■ **RECORDS**:
(* ===== verification/RegistrySpec.v ===== *)
(** * What the partition registry promises

    On a server at rest and a reliable service: reads answer what the
    committed database holds at the snapshot they resolve to, through the
    cache or not; a commit is all or nothing, is refused on a stale parent,
    and leaves the cache coherent. *)
From S2P Require Import Prelude Cxx Sql Database PgService DbFacts RefServer PgClient PgSpec PgWrites Changes LruCache Mvcc World PartitionRegistry MetadataServer Serving Demo Transactions.
From S2P Require LockManager ConnectionPool.

(** The snapshot a request reads. *)
Definition read_snapshot (m : MVCCManager) (d : Db) (name : string) (snapshot_id : Z) : Z :=
  let r := if snapshot_id =? 0 then latest_committed_snapshot_ m else snapshot_id in
  if r =? 0 then current_snapshot d (c_str name) else r.

(** The scope of the guard of the goal, from the server at rest [S]. *)
Ltac enter_guard S Q a w' d' E HQ :=
  match goal with
  | |- context [with_guard ?md ?self ?name ?body ?w] =>
      match type of S with
      | serving _ ?d => edestruct (guarded self md name body w d Q S) as (a & w' & d' & E & HQ)
      end
  end.

Section registry.
Context {P : PgService} `{!PgLaws P, !PgReliable P} (self : tid).

Lemma bind_ret {A B} (m : M A) (k : A -> M B) w a w1 : m w = (Ret a, w1) -> bind m k w = k a w1.
Proof. intros E. unfold bind. by rewrite E. Qed.

Lemma on_pg_ret {A} (m : PgM A) w a s : m (w_pg w) = (inr a, s) -> on_pg m w = (Ret a, set_pg s w).
Proof. intros E. unfold on_pg. by rewrite E. Qed.

(** A statement of a scope whose database is [s] already. *)
Lemma step_pg {A B} (m : PgM A) (k : A -> M B) s a s' w :
  m s = (inr a, s') -> bind (on_pg m) k (set_pg s w) = k a (set_pg s' w).
Proof. intros E. unfold bind, on_pg. cbn. by rewrite E. Qed.
Lemma transact_spec {B} c (m : PgM bool) (bad good : B) s w1 d (Q : bool -> Db -> Prop) :
  ready c (abs s) d -> sessions (abs s) !! c = Some Idle ->
  (forall s1, in_tx c (abs s1) d (Some d) -> seqs (abs s1) = seqs (abs s) ->
     exists (ok : bool) s2 od, m s1 = (inr ok, s2) /\ in_tx c (abs s2) d od /\ keeps_others c (abs s1) (abs s2)
       /\ (if ok then exists d', od = Some d' /\ Q true d' else Q false d)) ->
  exists (ok : bool) s' d', transact c m bad good (set_pg s w1) = (Ret (if ok then good else bad : B), set_pg s' w1)
    /\ rested c (abs s) (abs s') d' /\ Q ok d'.
Proof.
  intros Rd Hi Hm. unfold transact. destruct (begin_spec c s d Rd Hi) as (r1 & s1 & E1 & T1 & K1 & Q1).
  rewrite (step_pg (exec c "BEGIN") _ _ _ _ _ E1).
  destruct (Hm s1 T1 Q1) as (ok & s2 & od & E2 & T2 & K2 & HQ). rewrite (step_pg _ _ _ _ _ _ E2).
  destruct ok; cbn [negb].
  - destruct HQ as (d' & -> & HQ). destruct (commit_spec c s2 d d' T2) as (r3 & s3 & E3 & En).
    rewrite (step_pg (exec c "COMMIT") _ _ _ _ _ E3). exists true, s3, d'. split; [done|]. split; [|done].
    eapply rested_ended; [exact T2|by etrans|done|]. by apply (tx_work _ _ _ _ T2).
  - destruct (rollback_spec c s2 d od T2) as (r3 & s3 & E3 & En).
    rewrite (step_pg (exec c "ROLLBACK") _ _ _ _ _ E3). exists false, s3, d. split; [done|]. split; [|done].
    eapply rested_ended; [exact T2|by etrans|done|]. apply T2.
Qed.
(** A scope of a guard and a connection that is a transaction. *)
Lemma guarded_transact {B} stale name (body : PGconn -> M B) (pre : PGconn -> PgM bool) (bad good : B) w d (Q : bool -> Db -> Prop) :
  serving w d ->
  (forall c w2, ready c (abs (w_pg w2)) d -> exists s, abs s = abs (w_pg w2) /\ body c w2 = transact c (pre c) bad good (set_pg s w2)) ->
  (forall c s, in_tx c (abs s) d (Some d) -> seqs (abs s) = seqs (abs (w_pg w)) ->
     exists (ok : bool) s' od, pre c s = (inr ok, s') /\ in_tx c (abs s') d od /\ keeps_others c (abs s) (abs s')
       /\ (if ok then exists d', od = Some d' /\ Q true d' else Q false d)) ->
  (forall d', Q true d' -> forall n r rows, ~ stale n -> partitions_at d n r = Some rows -> partitions_at d' n r = Some rows) ->
  (forall d', Q false d' -> d' = d) ->
  exists (ok : bool) w' d', with_guard LockManager.Ex self name (with_connection body) w
      = (Ret (if ok then good else bad), w')
    /\ serving_but (stale := stale) w' d' /\ w_mvcc w' = w_mvcc w /\ Q ok d' /\ (ok = false -> serving w' d).
Proof.
  intros S Hbody Hpre Hmono Hfalse.
  set (R := fun (b : B) d' c => exists ok : bool, b = (if ok then good else bad) /\ Q ok d' /\ (ok = false -> cache_ok d c)).
  destruct (guarded_but self stale LockManager.Ex name (with_connection body) w d R S)
    as (b & w' & d' & E & S' & Em & ok & -> & HQ & Hf).
  2:{ exists ok, w', d'. split; [done|]. split; [done|]. split; [done|]. split; [done|]. intros ->.
      assert (d' = d) as -> by by apply Hfalse. eapply serving_fresh; [done|by apply Hf]. }
  intros w1 S1 Em Ec Ep.
  destruct (connected_but no_table stale body w1 d R S1)
    as (b & w2 & d' & E & S2 & El & Em2 & HR); [|by exists b, w2, d'].
  intros c w2 Rd Hi Em2 Ec2 Ep2.
  destruct (Hbody c w2 Rd) as (s & Ea & Eb). rewrite <- Ea in Rd, Hi.
  destruct (transact_spec c (pre c) bad good s w2 d Q Rd Hi) as (ok & s' & d' & E & Re & HQ).
  { intros s1 T Hq. apply Hpre; [done|]. by rewrite Hq, Ea, Ep2, Ep. }
  rewrite <- Eb in E. rewrite Ea in Re.
  assert (cache_ok d (w_cache w2)) as Hca by (rewrite Ec2; apply S1).
  exists (if ok then good else bad), (set_pg s' w2), d'. split; [done|]. split; [done|].
  split; [done|]. split; [done|]. split; [done|]. split.
  - destruct ok; [|apply Hfalse in HQ as ->]; (eapply (cache_ok_mono no_table); [done|by intros n []|]); [by apply Hmono|done].
  - exists ok. split; [done|]. split; [done|]. by intros _.
Qed.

■ **WHAT TO WORK ON**: Take the listing above and repeat exactly the lines from the one containing "as (b & w' & d'" through the one containing "exists (if ok", both included.

■ **PROBLEM SOLUTION**:
    as (b & w' & d' & E & S' & Em & ok & -> & HQ & Hf).
  2:{ exists ok, w', d'. split; [done|]. split; [done|]. split; [done|]. split; [done|]. intros ->.
      assert (d' = d) as -> by by apply Hfalse. eapply serving_fresh; [done|by apply Hf]. }
  intros w1 S1 Em Ec Ep.
  destruct (connected_but no_table stale body w1 d R S1)
    as (b & w2 & d' & E & S2 & El & Em2 & HR); [|by exists b, w2, d'].
  intros c w2 Rd Hi Em2 Ec2 Ep2.
  destruct (Hbody c w2 Rd) as (s & Ea & Eb). rewrite <- Ea in Rd, Hi.
  destruct (transact_spec c (pre c) bad good s w2 d Q Rd Hi) as (ok & s' & d' & E & Re & HQ).
  { intros s1 T Hq. apply Hpre; [done|]. by rewrite Hq, Ea, Ep2, Ep. }
  rewrite <- Eb in E. rewrite Ea in Re.
  assert (cache_ok d (w_cache w2)) as Hca by (rewrite Ec2; apply S1).
  exists (if ok then good else bad), (set_pg s' w2), d'. split; [done|]. split; [done|].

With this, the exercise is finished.